La suerte no existe, el éxito o el fracaso no aparecen por arte de magia, son producto de una buena o mala gestión, y al cuadro castellano le tiembla el pulso cuando empuña la pluma para estampar la rúbrica. Achacar todas las desgracias a la mala suerte, al VAR o a lo que se tercie, es una equivocada justificación que únicamente tiene como fin esconder las carencias que van camino de sepultar a esta plantilla. Resulta aburrido el discurso que expone que el Real Valladolid tiene el presupuesto más bajo de Primera o que falta calidad. Ambos aspectos son una realidad, pero el fútbol, cuando uno compite con inteligencia y personalidad, no entiende de prejuicios. Por eso, el Gerona puede ganar en el Bernabéu, el Atleti un año baja a Segunda o el Alavés lleva media Liga en la zona noble. Sergio y sus futbolistas disponen de seis semanas para aprender a pelear sin corsés. Lo hizo cuando el Getafe se puso por delante, pero guardó sus virtudes en el cajón tras la remontada. Retornaron el complejo de inferioridad y el pánico al resbalón final.
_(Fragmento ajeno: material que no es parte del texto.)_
(* ===== verification/Prelude.v ===== *)
(** * zicato: a verification library

    zicato evolves an agent: round after round it proposes mutated challengers, runs
    them against the champion on a board of tasks, and promotes a challenger only when
    a chain of decisions allows it.  This library models that chain, from the loss of a
    single run to the verdict a round commits, and proves what each link promises and
    what they promise together.

    ** From a run to a verdict

    A run leaves a log of events ([EventLog], telemetry/event_log.py, json_lines.py and
    terminal_event.py), or the output of another dialect ([Dialects],
    telemetry/dialects.py), which the reducer turns into a loss profile ([Reducer],
    telemetry/reducer.py; [Loss], core/loss.py), stored as a record ([LossCodec],
    core/configuration.py).  The scoring seams turn its
    metrics into a drift loss and a scalar ([Scoring], scoring/*.py), replicates of a
    duel are folded and a generation is aggregated ([Aggregation],
    tournament/scoring.py).  Two aggregates meet in the promote gate ([Gate],
    tournament/gate.py).  A tournament structure decides who meets whom: the interface
    ([Strategy], selection/strategy.py) has one implementation per structure
    ([Gauntlet], [SingleElim], [DoubleElim], [Swiss], [Racing] over [ChampionGate] and
    [Bracket]), built by [Registry] and driven by [Driver] (selection/driver.py).  A
    proposed promotion may be confirmed by fresh replicates ([EvidenceGate],
    [Confirmation]), is confirmed on the holdout slice of the board ([Board],
    board/split.py) within the budget of the ladder ([Governance],
    tournament/ladder.py and governance.py), passes the integrity checks
    ([Containment]) and the operator's overrides ([Control], runtime/control*.py), and
    becomes the verdict of the round ([Verdict], evolve/gate.py).  The near misses are
    kept on the Pareto frontier ([Pareto], epoch/pareto.py).

    The verdict is then settled ([Settlement], evolve/settlement*.py and
    adapters/round_api.py): it becomes one outcome per challenger and a receipt
    ([Receipt], epoch/settlement_receipt.py), the receipt is written first, and
    replaying it writes everything else: the tournament's record ([FieldRecord],
    epoch/tournament_record.py), the outcome of each experiment ([Journal],
    epoch/journal.py), the lineage ([Lineage], epoch/lineage.py), the committed event of
    the log, and the one announcement of a promotion to the adapter.  After a crash
    [recover_receipt] replays what the receipt says, and the restart ([Resume],
    runtime/resume.py) resumes or discards what the interrupted round left behind.

    Three more parts stand beside this chain.  Everything above is written by one process
    at a time: the lock of a workspace and the permits of the workers ([Lock],
    runtime/lock.py and spawn_permit.py) are programs of system calls over a kernel of
    descriptors and advisory locks ([Kernel]), interleaved on a host of processes that
    fork and die ([Host]).  A challenger is made by patching the
    champion's source at the places its markers declare ([Markers], [Enumerator],
    [Applier], mutation/*.py); and a round writes what happens in it to an append-only
    log from which its summary is folded ([RoundLog], epoch/round_log.py).

    ** Files

    Foundations.  [Prelude]: results and exceptions, dictionaries as association lists
    with one binding per key (Python iterates them in insertion order, and several
    results depend on it), sorting, strings, hint database [zicato].  [PyFloat]:
    binary64 arithmetic on Rocq's primitive floats, [math.fsum] in full, [PyFormat] for
    printing.  [PyText]: character classes and [int()] of a string.  [PyLines]: texts by
    lines.  [PyJson]: JSON
    values, their conversions, the record format stamp (epoch/_storage.py).  [Sha256]:
    the hash in full, used by the board split, the racing schedule and the containment
    check.  [CoreTypes]: core/tournament.py, core/measurement.py, core/experiment.py,
    core/mutation.py, core/scoring_config.py.  [Records], [Configuration]: the strict
    decoders and checks of the canonical records (core/record_integrity.py,
    core/configuration.py).

    Components, each with its [...Spec] file of theorems and witnesses:
    - [Gate]/[GateSpec]: every rule of [evaluate_gate] and its explanation.
    - [EventLog], [Dialects], [Reducer], [LossCodec]/[TelemetrySpec]: the log of a run,
      its reader, the terminal frame, the loss profile and its record.
    - [Board]: entries, their validation, the split.
    - [Pareto]/[ParetoSpec]: dominance, the fold of a round, the frontier's file.
    - [Governance]/[GovernanceSpec]: the release rule, the durable state file,
      reservations and settlements, [confirm_crowning_holdout].
    - [Params]: knob constraints and TournamentStructure.
    - [Measurement]: draws, their JSON form, artifact names.
    - [Loss], [Scoring], [Aggregation]/[AggregationSpec].
    - [Strategy], [Driver], [ChampionGate], [Gauntlet], [Bracket], and
      [SingleElim], [DoubleElim], [Swiss], [Racing] with their [...Spec].
    - [Resolve]/[ResolveSpec]: margin matrix, Condorcet, Smith set, ranked pairs.
    - [Rating], [PlackettLuce]/[RatingSpec]: the two Newton fits, the standings of an audit.
    - [Elo]: the observations of the index's ledger and the ratings folded from them.
    - [DetectableEffect], [Replicates]: how many replicates to run.
    - [EvidenceGate], [Confirmation]/[ConfirmationSpec]; [Registry]/[RegistrySpec].
    - [Control]/[ControlSpec], [Containment], [Verdict]/[VerdictSpec].
    - [RoundLog]/[RoundLogSpec]: the events of a round, their file, the fold.
    - [Markers], [Enumerator], [Applier]/[MutationSpec]: the mutation surface of a tree
      and the patches applied to it.
    - [Journal]/[JournalSpec]: experiments, outcomes, their codecs and writers.  The
      workspace is a dictionary from paths to file contents, with the weakest precondition
      of a program over it and a crash condition.
    - [Recombine]: the pair of rejected challengers to merge, the diversity of a field.
    - [Kernel], [Lock], [Host]: system calls and what a program may
      do with what it holds; the lock and the permits; every interleaving of them.
    - [Lineage], [FieldRecord], [Receipt]/[ReceiptSpec]: the canonical records of a round.
    - [Settlement]/[SettlementSpec]: from the verdict to the records, the replay and the
      recovery.  [ReceiptScans] and [ReplaySpec] hold the invariants of one round and the
      preconditions of the scans and of every step of the replay.
    - [Resume]/[ResumeSpec]: the restart of an interrupted run, over the records of
      [Journal] and an interface of the stores of source ([GenerationStore],
      epoch/genstore.py), with the directory store as an instance.

    ** What is proved

    - Telemetry ([TelemetrySpec], [LossCodec]).  A log reduces to the same profile in
      either spelling and shape of its events, among whatever other lines and with a torn
      end, whether goldfive's strict parser reads it or the tolerant reader does; drift is counted once and charged once, to the judge that raised it; the
      terminal frame, rendered by goldfive or by the fallback, ends a killed run, unless
      the kill tore the last line; what scoring
      reads off a profile is bounded whatever the events said; memory failures are the
      pairs of repeated turns; a loss record is written and read without loss.
    - Decisions.  The gate refines a boolean specification ([GateSpec]); a promotion
      passed every rule; the holdout can only veto.  A draw that never ran defers
      ([AggregationSpec], composing fold, aggregate and gate).  Every promotion of a
      round is accounted for, by an operator's file or by gate, holdout, ladder and
      integrity together, and the recorded crowning is consistent ([VerdictSpec]).
    - Tournaments.  Each structure, driven over duels that answer their matchups,
      terminates within a stated number of batches and crowns only by the gate; the
      registry's strategies inherit it, with or without the evidence pre-gate; a cut of
      [Racing] keeps exactly the quota of its rung and those the noise cannot tell from
      its line; with the pre-gate the crown rests on fresh, distinct draws within the
      replicate budget ([ConfirmationSpec]).
    - Durable state.  The ladder's budget holds through every history of reservations,
      settlements and crashes, pending queries counted; a withheld answer shows the one
      who asked nothing but the scalar of its slice; the file round-trips
      ([GovernanceSpec]); operator commands are claimed once, whole and on the record
      in every crash state ([ControlSpec]); the frontier's file refines its fold, the
      frontier is an antichain that forgets nobody ([ParetoSpec]); artifact names and
      draws determine each other ([Measurement]).
    - The log of a round replays: every committed event is read back in order and
      numbered without a gap, wherever a crash cuts an append off, between its newline and
      its return too, and the fold is a declarative summary of the events ([RoundLogSpec]).
    - Mutation ([MutationSpec]).  A patch of a region cannot reach outside it nor put a
      marker inside it, and leaves the other points of a text file as they were; a batch
      is applied whole or not at all, unless an infinite number escapes the clean-up, and
      touches no file that declares nothing; markers parse back to what was written.
    - Settlement ([SettlementSpec], [JournalSpec]).  A commit completes, even when the
      refresh of the index fails, and leaves the round recorded, the result of the refresh
      too, and nothing touched but its receipt; what the verdict decides
      is what the store reads back; from any crash recovery finds either no receipt and
      changes nothing, or a receipt and records the whole round; the adapter hears of a
      promotion at most once however often the round is replayed; the crowning
      invariant never trips on a verdict of [Verdict]; a receipt and an experiment are
      written and decoded without loss.
    - Restart ([ResumeSpec]).  Wherever a restart is cut off, it leaves the source, the
      record and the runs of a generation the records have settled as they were; a
      discard that was cut off is found again by the next restart until everything it
      removes is gone, the lineage being written last; a plan to resume names the latest
      generation, with its experiment, its source, a finished run and one pending row of
      the lineage, none of them touched.
    - One writer ([Host]).  Whatever is interleaved and whoever forks or dies, at most
      one handle of a workspace passes its checks and the record on disk is its own; a
      record left by a dead writer keeps nobody out; a pool of permits admits no more
      invocations than its slots and the unlocks its forked copies have made.
    - Orders and arithmetic.  Aggregates do not depend on the order of the losses, the
      split is a partition that depends on the entries alone, ranked pairs and the Smith
      set meet their definitions, the fits do not depend on the order they are fed, nor the ratings of the
      index on the order of the ledger ([Elo]).

    ** Conventions

    A function that may raise returns [result]; a loop without a structural bound takes
    fuel, and a theorem shows the fuel suffices ([*_tournament], confirmation within
    its budget) or the loop is bounded by construction (Newton and bisection run a fixed
    number of steps in the source).  [boolean_board_mean] bounds the votes by
    [vote_bound] = 64 because it compares two float divisions by evaluation.  Files are
    values: an operation returns the states its writes leave, oldest first, so a crash
    is a prefix; the lock of a workspace makes operations run one after the other, which
    [Host] shows of its implementation.  The settlement runs in
    a monad over the workspace ([Journal]) in which every write is a step and a crash
    may fall between any two; a file of the workspace holds the JSON value its writer
    was given, so the order of its keys and the formatting of the text are left out.  Strings are byte
    strings compared by code; [str.lower], [strip] and the digit classes are ASCII.
    Integer conversions beyond the floats raise OverflowError in Python and are infinite
    here unless a definition says otherwise; Python's limit of 4300 digits is not
    modelled.  [math.fsum] raises on intermediate overflow only when its result would;
    sets are iterated in insertion order where the source's order cannot matter.  An
    absent key and a null of an aggregate are one ([None]).

    Outside code is a parameter with the behaviour the program relies on: libm
    ([Libm]), formatting ([PyFormat], [PyRepr], [PyConv], [PyFloatParse]), the calendar
    ([PyTime]), goldfive's strict parser of logs ([Goldfive]), the JSON text of a value, the JSON
    parser, Python's own parser ([PyAst], [PyExpr]), the clock, the runner of duels, the
    scoring plugins, the adapter's promotion hook and the refresh of the index.  A
    restart takes the frozen contract of the epoch and the order in which a directory is
    emptied as arguments, and the theorems hold for each of them; the directory of a run
    goes in one step.

    ** Not modelled

    Text reports, the dashboard, the query layer and the SQLite index (but for its ratings) read what is
    decided here; the proposer, the judges and the emulator call language models; the
    stores of bytes, the worker processes and the supervisor are input and output.  A fork that
    falls inside an acquisition leaves the child a stray descriptor here that the hook of
    the source closes.  JSON
    decoding of the contract and of boards is outside, as are the matchers of
    expectations.

    The meta-loop emitter and the sinks of telemetry hand events to goldfive.

    ** What a continuation would take up

    The histories of the lineage, the gen_score file (tournament/scoring.py), the
    dead-letter queue, the git store of source (epoch/git_genstore.py) against the laws
    of [GenerationStore], and the mutation policy (mutation/policy.py). *)

From Stdlib Require Import PrimFloat.
From stdpp Require Export base gmap strings list sorting pretty.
El Real Valladolid vive presa del miedo. Atenazado cuando veía el fango bajo sus pies y acongojado ahora que tiene el barro por encima de las rodillas. Es hora de entender que no hay nada que perder. Hay que competir y luchar cada balón como si fuera el último, con fuerza y ritmo desde el primer pase. Y si a la vuelta de esta batalla, librada con descaro y determinación, llega el descenso será porque el de enfrente ha sido mejor, no porque el equipo se ha ahogado en su propio llanto. Es tiempo de reaccionar con orgullo o preparar el entierro.